Martine Feipel et Jean Bechameil prennent possession du Ratskeller au Cercle-Cité, à Luxembourg. Ils proposent « Melancholic Dislocation », une installation qui vient perturber les perceptions.
Les colonnes du duo Feipel-Bechameil occupent le Ratskeller. Les visiteurs du Lux Film Fest seront plongés dans une sorte de décor de cinéma. (Photos : Joseph Tomassini)
Décidément, les notions d’espace et de temps semblent beaucoup tracasser les artistes luxembourgeois en ce moment. Après Marco Godinho, que nous évoquions hier dans ces colonnes, c’est au duo Martine Feipel et Jean Bechameil – qui a représenté le Grand-Duché à la Biennale de Venise en 2011 – de s’y intéresser avec son exposition « Melancholic Dislocation ».
Une exposition dépouillée, monochrome, regroupant un nombre réduit d’œuvres (cinq, en plus de trois dessins préparatoires), mais deux d’entre elles, monumentales, occupent déjà, à elles seules, la plus grande partie de l’espace du Ratskeller. Des œuvres, pour certaines, à traverser, à s’approprier et où chacun habite l’espace différemment, à sa manière. Des pièces qui sont là pour questionner l’espace et le temps, mais aussi pour tenter de créer une dimension nouvelle en perturbant les perceptions naturelles du visiteur.

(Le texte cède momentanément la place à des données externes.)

(* ===== verification/CoreViews.v ===== *)
(** * Per-core views and their inversion ([core_mapping.py], [pass_utils.py])

    A [PerCoreView] says which slice of a buffer each core owns, in the buffer's own
    device dimensions.  This file models the comparison of two views
    ([same_owner_maps], [core_mappings_equal]), the expansion of a view into one slot
    per core ([owner_slots]), the copies needed between two ownerships
    ([transfer_edges]), and the search for a split map whose view of a buffer is a given
    one ([invert_per_core_view]).

    An owner formula is a function of the core, as in [CoreMapping].  The forward
    map [_per_core_view_from_prep] projects sympy coordinates; its early returns are
    written out and the rest is the field [forward] of the precomputed record. *)

From S2P Require Import Prelude PyDict CoreMapping.

(** ** Views *)

Record PerCoreView := mkView {
  work_slice_dims : list (Z * Z);
  core_to_slot : list (Z * owner);
  view_num_cores : option Z
}.

Definition split_product (v : PerCoreView) : Z := zprod (snd <$> work_slice_dims v).

(** [self.num_cores if self.num_cores is not None else self.split_product] *)
Definition view_cores (v : PerCoreView) : Z := default (split_product v) (view_num_cores v).

(** [dict(pairs)] *)
Definition dict_of {V} (l : list (Z * V)) : list (Z * V) := foldl (fun m kv => aset kv.1 kv.2 m) [] l.

(** [range(n)] over cores *)
Definition core_range (n : Z) : list Z := Z.of_nat <$> seq 0 (Z.to_nat n).

(** Equality of two dicts, which ignores their order. *)
Definition same_items (l r : list (Z * Z)) : bool :=
  (length l =? length r)%nat && forallb (fun kv => bool_decide (aget r kv.1 = Some kv.2)) l.

(** [_core_mappings_equal_cached] *)
Definition _core_mappings_equal_cached (left right : list (Z * owner)) (num_cores : Z) : bool :=
  forallb (fun lr => forallb (fun core => lr.1.2 core =? lr.2.2 core) (core_range num_cores)) (zip left right).

Definition key_le {V} (a b : Z * V) : bool := a.1 <=? b.1.

Definition core_mappings_equal (left right : list (Z * owner)) (num_cores : Z) : bool :=
  if num_cores <=? 0 then false
  else if negb (forallb (fun k => bool_decide (k ∈ right.*1)) left.*1
                && forallb (fun k => bool_decide (k ∈ left.*1)) right.*1) then false
  else _core_mappings_equal_cached (py_sorted key_le left) (py_sorted key_le right) num_cores.

(** [{dim: slots[dim] for dim in splits}]; a missing formula is a [KeyError]. *)
Definition select (slots : list (Z * owner)) (splits : list (Z * Z)) : option (list (Z * owner)) :=
  mapM (fun kv => (fun f => (kv.1, f)) <$> aget slots kv.1) splits.
(** [chosen_tilings] has an entry exactly for the tiled operations, the vector's tiling. *)
Lemma choices_at p op : operations !! p = Some op ->
  dget choices (get_operation_name op) = if is_untiled (spec p) then None else Some (spec p).
Proof.
  intros Hop. assert ((forall p op s, operations !! p = Some op -> dget choices (get_operation_name op) = Some s -> s = spec p /\ is_untiled (spec p) = false) /\
    forall p op buf, operations !! p = Some op -> is_untiled (spec p) = false -> buf ∈ planned -> buf_name buf = get_name op -> is_Some (chosen_division buf) ->
      is_Some (dget choices (get_operation_name op))) as [Ha Hb].
  { refine (for_each_ind (choose_tiling operations) (fun dn m => (forall p op s, operations !! p = Some op -> dget m (get_operation_name op) = Some s -> s = spec p /\ is_untiled (spec p) = false) /\
      forall p op buf, operations !! p = Some op -> is_untiled (spec p) = false -> buf ∈ dn -> buf_name buf = get_name op -> is_Some (chosen_division buf) ->
        is_Some (dget m (get_operation_name op))) planned [] choices _ _ Hchosen); [|split; [done | by intros ? ? ? _ _ ?%elem_of_nil]].
    intros dn buf rest m m' Hpl [Ha Hb] Hs. assert (buf ∈ planned) as Hbuf by (rewrite Hpl; list_mem). unfold choose_tiling in Hs.
    destruct (list_find _ operations) as [[i o]|] eqn:Ef.
    2: { injection Hs as <-. split; [done|]. intros p' op' b Hp' Ht [Hb' | ->%list_elem_of_singleton]%elem_of_app Hn Hc; [by eapply Hb|].
      apply list_find_None in Ef. rewrite Forall_forall in Ef. destruct (Ef op'); [by eapply list_elem_of_lookup_2 | done]. }
    apply list_find_Some in Ef as (Hi & Hin & _). destruct (chosen_division buf) as [ci|] eqn:Ec.
    2: { injection Hs as <-. split; [done|]. intros p' op' b Hp' Ht [Hb' | ->%list_elem_of_singleton]%elem_of_app Hn Hc; [by eapply Hb|]. rewrite Ec in Hc. by destruct Hc. }
    destruct (core_divisions buf !! ci) as [cd|] eqn:Ed; [|done]. injection Hs as <-. pose proof (pic_plan Hpic i o buf ci cd Hi Hbuf (eq_sym Hin) Ec Ed) as Etil.
    rewrite Etil. destruct (is_untiled (spec i)) eqn:Eu.
    - split; [done|]. intros p' op' b Hp' Ht [Hb' | ->%list_elem_of_singleton]%elem_of_app Hn Hc; [by eapply Hb|].
      assert (p' = i) as -> by (apply (position_unique get_name p' i op' o (pic_names Hpic) Hp' Hi); congruence). congruence.
    - split.
      + intros p' op' s Hp'. rewrite dget_dset. case_decide as He; [|by apply Ha]. intros [= <-].
        by assert (p' = i) as -> by (by apply (position_unique get_operation_name p' i op' o (pic_op_names Hpic) Hp' Hi)).
      + intros p' op' b Hp' Ht Hb' Hn Hc. rewrite dget_dset. case_decide; [by eexists|].
        apply elem_of_app in Hb' as [Hb' | ->%list_elem_of_singleton]; [by eapply Hb|].
        assert (p' = i) as -> by (apply (position_unique get_name p' i op' o (pic_names Hpic) Hp' Hi); congruence).
        rewrite Hi in Hp'. injection Hp' as ->. done. }
  destruct (is_untiled (spec p)) eqn:Eu.
  - destruct (dget choices (get_operation_name op)) as [s|] eqn:Es; [|done]. destruct (Ha p op s Hop Es). congruence.
  - destruct (pic_planned Hpic p op Hop Eu) as (buf & Hbuf & Hn & Hc). destruct (Hb p op buf Hop Eu Hbuf Hn Hc) as [s Es]. rewrite Es.
    by destruct (Ha p op s Hop Es) as [-> _].
Qed.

« On est partis de l’idée de dislocation, avec des éléments d’installations qu’on a montés ailleurs, mais aussi de nouvelles productions, avec l’idée de proposer ces objets de manière disloquée et détachée de l’espace auquel ils appartiennent », lance Martine Feipel en présentant ce nouveau travail. « Avant d’arriver ici, ils sont passés d’un état à l’autre; un passage où les éléments sont dans une sorte d’incertitude et de fragilité qui nous intéresse », ajoute-t-elle.
> Une forêt de colonnes
Sans vraiment de sens conseillé de visite, le visiteur est libre de son parcours. Mais il y a de fortes chances qu’une fois passé la porte des lieux, il se laisse prendre et surprendre par ce que les artistes ont appelé la « Salle des colonnes ». Dans cette partie principale de l’espace d’exposition, quatre colonnes blanches occupent normalement les lieux. Martine Feipel et Jean Bechameil en ajoutent plein d’autres. Blanches elles aussi, mais de tailles différentes, proposant une variété de bases et de chapiteaux, et puis, surtout, tordues. « Une sorte de crypte », note Jean Bechameil. Libre à chacun de voir cela à sa manière : une forêt, un labyrinthe, un terrain idéal pour jouer à cache-cache…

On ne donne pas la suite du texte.